**BRIEF**
Output the data below line for line, exactly, up to and including the line where "From S2P Require Import Prelude" appears.

(Collected data entries)
*** Begin section ***

(* ===== verification/TaskBoard.v ===== *)
(** * A task list in memory

    A small x0xd: stores and task lists as maps from their keys to values
    and checkboxes, and codecs that are finite tables.  The theorems about the
    task-list tracker are applied to its runs. *)

From S2P Require Import Prelude Wire Identity Core Text Effects Disk FoldTypes Canonical Fold Store.
From S2P Require Import Client Gate Claims Approvals Mapping Tracker Ports Proofs Workers TaskLists.
From S2P Require Import Discovering Fixture TaskTracking TaskLife.
Import Reconcile Shards.
#[local] Existing Instance Gossip.toy_extern.
#[local] Existing Instance Gossip.toy_chrono.
#[local] Existing Instance Gossip.toy_format.
#[local] Existing Instance Gossip.toy_codec.
#[local] Existing Instance plain_json.

(** ** The daemon *)

Record board := { bd_kv : gmap (string * string) bytes; bd_tasks : gmap (string * string) string }.

#[local] Instance board_daemon : Daemon := {|
  world := board;
  create_kv_store_with_policy _ _ _ w := (Ok (), w); join_kv_store _ _ w := (Ok (), w);
  kv_store_detail _ w := (Ok None, w); list_kv_keys _ w := (Ok [], w);
  get_kv store key w := (Ok (bd_kv w !! (store, key)), w);
  put_kv store key value _ w :=
    (Ok (), {| bd_kv := <[(store, key) := value]> (bd_kv w); bd_tasks := bd_tasks w |});
  sign context payload w := (Ok {| sg_agent_id := "me"; sg_public_key_b64 := "key me";
    sg_signature_b64 := "sig " +:+ payload; sg_algorithm := SIGN_ALGORITHM; sg_context := context |}, w);
  sleep _ w := w |}.
#[local] Instance board_encoders : Encoders := {|
  b64_encode b := b; enc_envelope _ := Err "unused"; enc_genesis _ := Err "unused";
  enc_roster _ := Err "unused"; enc_transition _ := Err "unused"; enc_approval _ := Err "unused";
  enc_consume _ := Err "unused"; enc_handoff _ := Err "unused" |}.
#[local] Instance board_approvals : ApprovalCodec := {|
  enc_v1_approval _ := Ok "approval"; enc_v1_consumed _ := Ok "consumed";
  enc_v1_consumed_payload _ := Ok "consumed";
  dec_v1_approval _ := Err "unused"; dec_v1_consumed _ := Err "unused" |}.

Definition task_of (task : string * string * string) : TaskEntry := {|
  te_id := task.1.2; te_title := "Do it"; te_description := "now"; te_state := task.2;
  te_assignee := None; te_priority := 1 |}.

#[local] Instance board_host : Host := {|
  now_utc w := ("t", w); now_timestamp w := (0%Z, w); enc_approval_payload _ := Err "unused";
  create_task_list _ topic w := (Ok topic, w); list_task_lists w := (Ok [], w);
  list_tasks list w :=
    (Ok (task_of <$> List.filter (λ p, bool_decide (p.1.1 = list)) (map_to_list (bd_tasks w))), w);
  add_task list _ w :=
    (Ok "T2", {| bd_kv := bd_kv w; bd_tasks := <[(list, "T2") := "empty"]> (bd_tasks w) |});
  update_task list id action w :=
    (Ok (), {| bd_kv := bd_kv w;
               bd_tasks := <[(list, id) := match action with TaskClaim => "claimed:me"
                                   | TaskComplete => "done:me" end]> (bd_tasks w) |}) |}.
#[local] Instance board_tasks : TaskDaemon := {|
  list_named_groups w := (Ok [], w); get_named_group _ w := (Err (Http NOT_FOUND "none"), w);
  join_group _ _ w := (Err (Http NOT_FOUND "none"), w); list_kv_stores w := (Ok [], w);
  create_kv_store _ topic w := (Ok topic, w);
  verify _ payload signature _ w :=
    (Ok (if bool_decide (signature = "sig " +:+ payload) then SigValid else SigInvalid "forged"), w);
  resolve signer w := (Ok ("key " +:+ signer), w);
  worker_snapshot w := ({| vs_cards := []; vs_view_epoch := 0 |}, w);
  status_display _ := "status"; v2_error_display _ := "v2" |}.

(** ** Its records *)

Definition envelope_of (context payload : string) : SignatureEnvelope := {|
  se_algorithm := SIGN_ALGORITHM; se_context := context; se_public_key_b64 := "key me";
  se_signature_b64 := "sig " +:+ payload; se_payload_sha256 := hex_encode payload;
  se_signer_agent_id := "me" |}.
Definition my_claim : Claim := {|
  cl_issue_id := Some "T1"; cl_by := "me"; cl_at := "t"; cl_heartbeat_at := "t";
  cl_shard_role := ManualM1; cl_signature := Some (envelope_of CLAIM_CONTEXT "claim me") |}.
(** A claim somebody wrote into the store in my name. *)
Definition forged_claim : Claim := {|
  cl_issue_id := Some "T1"; cl_by := "me"; cl_at := "t"; cl_heartbeat_at := "t";
  cl_shard_role := ManualM1; cl_signature := None |}.
Definition parked : ReleaseReason := {| rr_code := RcAwaitingApproval; rr_message := "ask" |}.
Definition my_handoff : Handoff := {|
  ho_summary := "done"; ho_files_changed := []; ho_validation := []; ho_follow_up := [];
  ho_proofs_dir := None; ho_issue_id := None; ho_signer_agent_id := None; ho_signature := None |}.
Definition signed_handoff : Handoff := {|
  ho_summary := "done"; ho_files_changed := []; ho_validation := []; ho_follow_up := [];
  ho_proofs_dir := None; ho_issue_id := Some "T1"; ho_signer_agent_id := Some "me";
  ho_signature := Some (envelope_of HANDOFF_CONTEXT "handoff") |}.

#[local] Instance ReleaseReason_eq_dec : EqDecision ReleaseReason.
Proof. solve_decision. Defined.
#[local] Instance ClaimBlob_eq_dec : EqDecision ClaimBlob.
Proof. solve_decision. Defined.

Definition claim_table : list (string * ClaimBlob) :=
  [("active", active_blob my_claim "t"); ("forged", active_blob forged_claim "t");
   ("released", released_blob my_claim parked "t"); ("blocked", blocked_blob my_claim parked "t");
   ("completed", completed_blob my_claim "t")].

#[local] Instance board_codec : BlobCodec := {|
  json_claim_blob := Fixture.enc claim_table; parse_claim_blob := Fixture.dec claim_table;
  json_handoff_blob _ := Ok "handoff";
  parse_handoff_blob _ := Ok (new_handoff_blob signed_handoff "t");
  json_shard_blob _ := Ok "shard"; parse_shard_blob _ := Err "unused";
  json_provenance_blob _ := Ok "provenance";
  parse_provenance_blob _ :=
    Ok (new_provenance_blob (envelope_of ISSUE_PROVENANCE_CONTEXT "content"));
  json_approval_blob _ := Ok "approval"; parse_approval_blob _ := Err "unused";
  json_claim c := Ok ("claim " +:+ cl_by c); json_handoff _ := Ok "handoff";
  reason_value _ := Ok PlainNull |}.

#[local] Instance board_quiet : QuietX0xd.
Proof.
  refine {| kv := λ (w : world) store key, bd_kv w !! (store, key);
            checkbox := λ (w : world) list id, bd_tasks w !! (list, id) |}.
  - by intros store key w r w' [= <- <-]; split; [|intros v [= <-]].
  - intros list w r w' [= <- <-]. split; [done|]. intros tasks [= <-] task.
    intros ([[l id] state]&->&[Hin Hl]%list_elem_of_In%filter_In)%list_elem_of_fmap. simpl in *.
    apply bool_decide_eq_true in Hl as ->. by apply list_elem_of_In, elem_of_map_to_list in Hin.
  - intros store key value content_type w w' [= <-]. split_and!; [|intros store' key' Hne|done].
    + apply lookup_insert_eq.
    + by apply lookup_insert_ne.
  - intros list id action w w' [= <-]. split; [done|]. intros list' id' Hne.
    by apply lookup_insert_ne.
  - done.
  - done.
  - done.
  - done.
  - intros blob b Hb. by apply Fixture.table_roundtrip in Hb as [_ Hd]; [|apply (bool_decide_unpack _); vm_compute].
Defined.

(** ** Runs *)

(** A list under required signing, with one task. *)
Definition my_tracker : X0xCrdtTracker :=
  from_client_parts "L" "me" signing_required None creation_unsupported.
Definition one_task : board := {| bd_kv := ∅; bd_tasks := {[("L", "T1") := "empty"]} |}.
Definition scope : ResourceScope := unscoped "L".

Definition booted (b : board) : crdt_state * @world board_daemon := (initial_crdt, b).
Definition after (ops : list tracker_op) : crdt_state * @world board_daemon :=
  foldl (λ s op, after_op my_tracker op s) (booted one_task) ops.
(** The task claimed, handed off, parked; and with a forged claim in the store. *)
Definition claimed : crdt_state * @world board_daemon := after [XClaim "T1" "me"].
Definition handed : crdt_state * @world board_daemon := after [XClaim "T1" "me"; XHandoff my_claim my_handoff].
Definition blocked : crdt_state * @world board_daemon := after [XClaim "T1" "me"; XBlock my_claim parked].
Definition forged : crdt_state * @world board_daemon :=
  booted {| bd_kv := {[("symphony-L", "claim-T1") := "forged"]};
           bd_tasks := {[("L", "T1") := "claimed:me"]} |}.

(** State and claim of what a listing shows, with the number of notices. *)
Definition shown (s : crdt_state * @world board_daemon) : option (list (string * option Claim * nat)) :=
  match (list_tracker_issues my_tracker s).1 with
  | Ok issues =>
      Some ((λ i, (iss_state i, iss_claim i, length (iss_verification_notices i))) <$> issues)
  | Err _ => None
  end.

Example board_shows :
  shown (after []) = Some [("todo", None, 0)] ∧
  shown claimed = Some [("in_progress", Some my_claim, 0)] ∧
  shown handed = Some [("review", None, 0)] ∧ shown blocked = Some [("blocked", None, 0)] ∧
  shown forged = Some [("todo", None, 1)] ∧
  (v1_release my_tracker my_claim parked blocked).1 =
    Err (InvalidClaim "issue T1 claim status is Blocked") ∧
  is_ok (v1_requeue_blocked my_tracker "T1" parked blocked).1 = true.
Proof. vm_compute. done. Qed.

(** ** Witnesses *)

Lemma issue_from_task_exact_witness :
  is_ok (issue_from_task (task_of ("L", "T1", "claimed:me")) (Some (active_blob my_claim "t")) None None)
    = true ∧
  ∀ issue, issue_from_task (task_of ("L", "T1", "claimed:me")) (Some (active_blob my_claim "t")) None
             None = Ok issue →
    shows (task_of ("L", "T1", "claimed:me")) (Some (active_blob my_claim "t")) None issue ∧
    ((∀ s, as_str (JString s) = Some s) → for_execution issue = NetworkSourced).
Proof.
  split; [vm_compute; reflexivity|].
  apply (issue_from_task_exact (task_of ("L", "T1", "claimed:me"))
           (Some (active_blob my_claim "t")) None None).
Defined.

(** What a listing returns. *)
Definition listing (s : crdt_state * @world board_daemon) : list Issue :=
  match (list_tracker_issues my_tracker s).1 with Ok issues => issues | Err _ => [] end.

Lemma listing_of (s : crdt_state * @world board_daemon) :
  is_ok (list_tracker_issues my_tracker s).1 = true →
  list_tracker_issues my_tracker s = (Ok (listing s), (list_tracker_issues my_tracker s).2).
Proof. unfold listing. by destruct (list_tracker_issues my_tracker s) as [[issues|e] s']. Qed.

(** A claim made through the daemon and then listed. *)
Definition claimed_ops : list tracker_op := [XClaim "T1" "me"; XListIssues].
Abbreviation after_claim :=
  (foldl (λ s op, after_op my_tracker op s) (initial_crdt, one_task : @world board_daemon) claimed_ops).

Example claim_listed : iss_claim <$> listing after_claim = [Some my_claim].
Proof. vm_compute. reflexivity. Qed.

Lemma claim_lists : is_ok (list_tracker_issues my_tracker after_claim).1 = true.
Proof. vm_compute. reflexivity. Qed.

Lemma listed_records_attested_witness : Forall issue_attested (listing after_claim).
Proof.
  exact (listed_records_attested my_tracker one_task claimed_ops (listing after_claim)
           (list_tracker_issues my_tracker after_claim).2 eq_refl eq_refl
           (listing_of after_claim claim_lists)).
Defined.

Lemma tracker_refines_life_witness :
  ∃ s', run_life my_tracker "T1" (LHandoff my_claim my_handoff) claimed = (Ok (), s') ∧
    life_step (rejected my_tracker claimed "T1") "T1" (LHandoff my_claim my_handoff) (phase_at claimed.2 scope "T1")
      (phase_at s'.2 scope "T1") ∧
    ∀ id', id' ≠ "T1" → phase_at s'.2 scope id' = phase_at claimed.2 scope id'.
Proof.
  exists handed. split; [vm_compute; reflexivity|].
  apply (tracker_refines_life my_tracker scope "T1" (LHandoff my_claim my_handoff) claimed () handed);
    [reflexivity|reflexivity|reflexivity|vm_compute; reflexivity].
Defined.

*** End section ***

**ANSWER FOR THIS EXERCISE**
(* ===== verification/TaskBoard.v ===== *)
(** * A task list in memory

    A small x0xd: stores and task lists as maps from their keys to values
    and checkboxes, and codecs that are finite tables.  The theorems about the
    task-list tracker are applied to its runs. *)

From S2P Require Import Prelude Wire Identity Core Text Effects Disk FoldTypes Canonical Fold Store.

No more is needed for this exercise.